Where's the scepticism?

Murdoch's Australian published an article last weekend titled "A climate of confusion":

"Perhaps the greatest challenge facing government and industry in response to climate change is how to develop policy and strategy now in response to a scientific debate that is still uncertain and evolving.

"Climate change, like any other major scientific debate over the centuries, is neither polite nor exact. It involves the development of countless theories and counter-theories and their repeated validation and repudiation until eventually we bring ourselves closer to a better understanding of the problem.

"The media and other commentators trust scientists. We tend to presume a new finding report is correct or true, as part of some noble and apolitical synod guiding society inexorably towards science's irrefutable truth.

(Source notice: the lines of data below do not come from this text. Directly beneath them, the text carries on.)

(** A counting run [m] from [s] follows a plain one [n] with the edges [tr]: it
    stops exactly when one of them writes past the end of the memory, and else
    ends as the plain one does, in the same state of the core, the memory and
    the bus. *)
Definition follows s (m : io (prof T B)) (n : io (gol T)) (tr : list (gol T)) : Prop :=
  if existsb overruns tr then result m = Fault OutOfBounds
  else match result n with
       | Ok g => ∃ s' es, result m = Ok s' ∧ ran s es s' ∧ base s' = g
       | Fault x => result m = Fault x
       end.

Lemma follows_ret s es s' : ran s es s' → follows s (mret s') (mret (base s')) [].
Proof. intros H. by exists s', es. Qed.

Lemma follows_bind s m n tr f h k :
  follows s m n tr → (∀ s' es, ran s es s' → follows s (f s') (h (base s')) (k (base s'))) →
  follows s (m ≫= f) (n ≫= h) (and_then tr n k).
Proof.
  unfold follows, and_then. intros Hm Hf. rewrite !result_bind, existsb_app.
  destruct (existsb overruns tr); cbn [orb]; [by rewrite Hm|].
  destruct (result n) as [g|x]; [|cbn; by rewrite Hm].
  destruct Hm as (s' & es & -> & Hr & <-). by apply (Hf s' es).
Qed.

Lemma follows_tick s es s1 : ran s es s1 → follows s (Tick s1) (cycle (base s1)) [at_edge (base s1)].
Proof.
  intros Hr. unfold follows. cbn [existsb]. rewrite orb_false_r. pose proof (Tick_follows s1) as H.
  destruct (overruns _); [done|]. destruct H as (s2 & E & -> & _). exists s2. eexists.
  split; [done|]. split; [by eapply ran_tick|done].
Qed.

Lemma follows_ticks n s es s1 : ran s es s1 → follows s (ticks n s1) (cycles n (base s1)) (cycles_trail n (base s1)).
Proof.
  revert es s1. induction n as [|n IH]; intros es s1 Hr; cbn [ticks cycles cycles_trail]; [by eapply follows_ret|].
  apply (follows_bind s _ _ [_] _ _ (cycles_trail n)); [by eapply follows_tick|]. intros s2 es2 Hr2. by eapply IH.
Qed.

"But scientific debate is more like a rolling maul than a mass. A connected series of often heated arguments raging up and down the hallways of universities and research institutions as it lurches erratically but eventually, not so much towards truth but away from falsehood."

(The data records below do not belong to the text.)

(** C4, as amended: for a request that is not a [Requester], whose validation
    passes or is skipped, whose URL parses and whose body, if it is a
    [jsonBody], encodes, when the walk of the Field Assigner comes to a field
    whose placement is [cookie!], [header!], [query!] or [path!] and whose
    value converts to no string or to the empty one, [DoRequest] returns the
    error of the writer, wrapped with the name of the request, and hands
    nothing to the transport. *)
Theorem required_field_aborts {T : Type} (ops : ResponseType T) (baseUrl : string)
    (sr : HttpRequest) (responseObj : option T) (tlsConfig : list (option tls_Config))
    (w : World) (u : URL) (body : option string) (fl : Flags)
    (fields : list (StructField * Value)) (r' : option Request)
    (fieldDesc : StructField) (field_i : Value)
    (requestTag alias jsonAlias encode : string) (err : error) :
  clientValidation sr = None ->
  url_Parse (joinedStr baseUrl sr) = inl u ->
  as_Requester sr = None ->
  clientValue sr = VStruct fl fields ->
  requestBody sr = inl body ->
  reaches (http_NewRequest (Info_Method (Info sr)) (URL_String u) body).1 fields
    r' fieldDesc field_i ->
  readClientTag fieldDesc = (requestTag, alias, jsonAlias, encode) ->
  requiredNotSet requestTag (wireName fieldDesc alias jsonAlias) = Some err ->
  (forall urlEncode,
      nil_or_empty (convertBaseValueToString (fieldValue fieldDesc field_i) urlEncode)
      = true) ->
  GenerateClientRequest baseUrl (Some sr)
  = Returns (r', Some (ClientFieldAssignment (Info_Name (Info sr)) err)) /\
  DoRequest ops baseUrl (Some sr) responseObj tlsConfig w
  = Returns (w, responseObj, Some (ClientFieldAssignment (Info_Name (Info sr)) err)) /\
  exists what,
    Error_text (ClientFieldAssignment (Info_Name (Info sr)) err)
    = "client field assignment failed, for client " +:+ Info_Name (Info sr) +:+ ": "
      +:+ "required " +:+ what +:+ " not found or not set: "
      +:+ wireName fieldDesc alias jsonAlias.
Proof.
  intros Hvalid Hurl Hreq Hvalue Hbody Hreach Htag Herr Hempty.
  assert (GenerateClientRequest baseUrl (Some sr)
          = Returns (r', Some (ClientFieldAssignment (Info_Name (Info sr)) err))) as Hgen.
  { unfold GenerateClientRequest. rewrite Hvalid. cbv zeta. rewrite Hurl, Hreq, Hvalue.
    change (negb (bool_decide (Value_Kind (VStruct fl fields) = KStruct))) with false.
    cbv iota. rewrite Hbody.
    by rewrite (assignRequest_required _ _ _ _ _ Hreach fl _ _ _ _ err Htag Herr Hempty). }
  split; [exact Hgen |]. split; [unfold DoRequest; by rewrite Hgen |].
  destruct (requiredNotSet_text _ _ _ Herr) as [what Hwhat].
  exists what. cbn [Error_text]. by rewrite Hwhat.
Qed.

(** C7, as amended: when the transport answers, the body is read to its end,
    and the type of the nil [responseObj] has no [Capture] method and no
    [NewCode] method that fails on nil, a status other than 200 is returned as
    an Error Carrier with that status as its code and with a message that
    starts with the status text, and the status 200 as no error.  [fmt.Sprintf]
    is taken to copy a format without verbs to the front of its result. *)
Theorem nil_target_status {T : Type} (ops : ResponseType T) (req : Request)
    (tlsConfig : list (option tls_Config)) (w : World) (resp : Response) :
  let transport :=
    match tlsConfig with
    | cfg :: _ => Some cfg
    | [] => DefaultClient_Transport w
    end in
  let w' := {| DefaultClient_Transport := transport; sent := (sent w ++ [req])%list |} in
  client_Do transport req = inl resp ->
  read_error (Response_Body resp) = None ->
  as_CaptureReader ops = None ->
  (forall statusCoder, as_CodedResponse ops = Some statusCoder ->
                       on_nil statusCoder (StatusCode resp) = Returns tt) ->
  (forall format vars, strings_Contains format "%" = false ->
                       strings_HasPrefix (fmt_Sprintf format vars) format = true) ->
  strings_Contains (http_StatusText (StatusCode resp)) "%" = false ->
  (StatusCode resp <> 200 ->
   exists carrier,
     DoGeneratedRequest ops (Some req) None tlsConfig w
     = Returns (w', None, Some (ErrorCarrier carrier)) /\
     response.StatusCode (response.basic carrier) = StatusCode resp /\
     strings_HasPrefix (response.Error carrier) (http_StatusText (StatusCode resp)) = true /\
     strings_Contains (response.Error carrier) (http_StatusText (StatusCode resp)) = true) /\
  (StatusCode resp = 200 ->
   DoGeneratedRequest ops (Some req) None tlsConfig w = Returns (w', None, None)).
Proof.
  intros transport w' Hdo Hread Hcapture Hcoded Hfmt Htext.
  assert (DoGeneratedRequest ops (Some req) None tlsConfig w
          = if negb (StatusCode resp =? 200)
            then Returns (w', None,
                          Some (ErrorCarrier
                                  (response.NewError zero_ErrorResponse (StatusCode resp)
                                     (http_StatusText (StatusCode resp))
                                     [Some (any_of_string "body");
                                      Some (any_of_bytes (content (Response_Body resp)))])))
            else Returns (w', None, None)) as Eq.
  { unfold DoGeneratedRequest. fold transport. rewrite Hdo.
    assert (match as_CodedResponse ops with
            | Some statusCoder => call statusCoder (None : option T) (StatusCode resp)
            | None => Returns (None, tt)
            end = Returns (None, tt)) as ->.
    { destruct (as_CodedResponse ops) as [statusCoder |] eqn:E; [| reflexivity].
      unfold call. by rewrite (Hcoded statusCoder eq_refl). }
    rewrite Hcapture, Hread. reflexivity. }
  split.
  - intros Hstatus. rewrite Eq.
    assert ((StatusCode resp =? 200) = false) as -> by (by apply Z.eqb_neq).
    eexists. split; [reflexivity |]. split; [reflexivity |].
    assert (strings_HasPrefix
              (fmt_Sprintf (http_StatusText (StatusCode resp))
                 [Some (any_of_string "body");
                  Some (any_of_bytes (content (Response_Body resp)))])
              (http_StatusText (StatusCode resp)) = true) as Hprefix
      by (by apply Hfmt).
    split; [exact Hprefix | by apply HasPrefix_Contains].
  - intros Hstatus. rewrite Eq, Hstatus. reflexivity.
Qed.

End ClientFacts.

(** ** The examples *)
Module Examples.
Import Example.

(** *** The Field Assigner returns from the loop after a recursion *)

(** C1: the loop returns from the recursion into the embedded
    [UsingSkipClientValidation] even though it succeeds, so the required
    [Token] after it is never looked at: no error when it is empty, no header
    when it is set.  With the two fields in the other order the error is
    returned and the header written. *)
Theorem fields_after_recursion_unassigned :
  assignField (Some get_items) UsingSkipClientValidation.1 UsingSkipClientValidation.2 = Recurse /\
  assignRequest (Some get_items) (ListItems "") = Returns (Some get_items, None) /\
  assignRequest (Some get_items) (ListItems' "")
  = Returns (Some get_items, Some (RequiredHeaderNotSet "Token")) /\
  assignRequest (Some get_items) (ListItems "abc") = Returns (Some get_items, None) /\
  assignRequest (Some get_items) (ListItems' "abc")
  = Returns (Some {| Method := "GET"; Request_URL := items_url;
                     Request_Header := {["Token" := ["abc"]]}; Body := None |}, None).
Proof. repeat split; vm_compute; reflexivity. Qed.

(** *** A struct whose JSON encoding fails *)

(** C2: [json.Marshal] fails on a struct that holds a channel, and the struct
    converts to the empty string, not to the error object. *)
Theorem failed_encoding_converts_to_empty :
  json_Marshal Holder = ("", Some (External "json: unsupported type")) /\
  convertBaseValueToString Holder false = Some "" /\
  convertBaseValueToString Holder true = Some "" /\
  convertBaseValueToString Holder false <> Some jsonParseError.
Proof. repeat split; try (vm_compute; reflexivity). vm_compute. discriminate. Qed.

(** *** The serialization alias *)

(** C3 does not hold as stated: the alias resolved for the tag [-,] is [-],
    which then is the wire name, while the bare [-] resolves to no alias. *)
Lemma dash_comma_alias :
  (readClientTag Secret).1.2 <> "" /\
  (readClientTag Secret).1.2 = "-" /\
  wireName Secret (readClientTag Secret).1.1.2 (readClientTag Secret).1.2 = "-" /\
  (readClientTag Hidden).1.2 = "" /\
  wireName Hidden (readClientTag Hidden).1.1.2 (readClientTag Hidden).1.2 = "Hidden".
Proof. repeat split; try (vm_compute; reflexivity). vm_compute. discriminate. Qed.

The piece was written by a "special correspondent", "employed by a resources lobby." The publishing of such an article raises important ethical questions. Why - as argued by PR Watch - "an opinion column was not on the opinion pages, but in a section normally reserved for features by real journalists, went unexplained. Nor was it explained why a newspaper printed an entire article by an anonymous contributor, when it won't print anonymous letters to the editor."

It is virtually inconceivable that the paper would publish an article by an environmental activist without attribution. Simply put, the Murdoch press are enviro-sceptics. This is their legitimate right, but larger questions remain.

Medialens recently examined the contradiction between the mainstream media debating the effects of global warming and climate change and the kind of advertising they receive. For example, if we accept that car manufacturers are partly responsible for creating environmental problems, should responsible companies accept their advertising? Green Euro MP, Caroline Lucas, accurately told Medialens the reality:

"The mainstream corporate media all too often shares the same vested interests as the governments and businesses whose activities make up the content of its coverage...The public cannot rely on the corporate media to provide an honest and impartial view of corporate responsibility for crimes against humanity and the environment."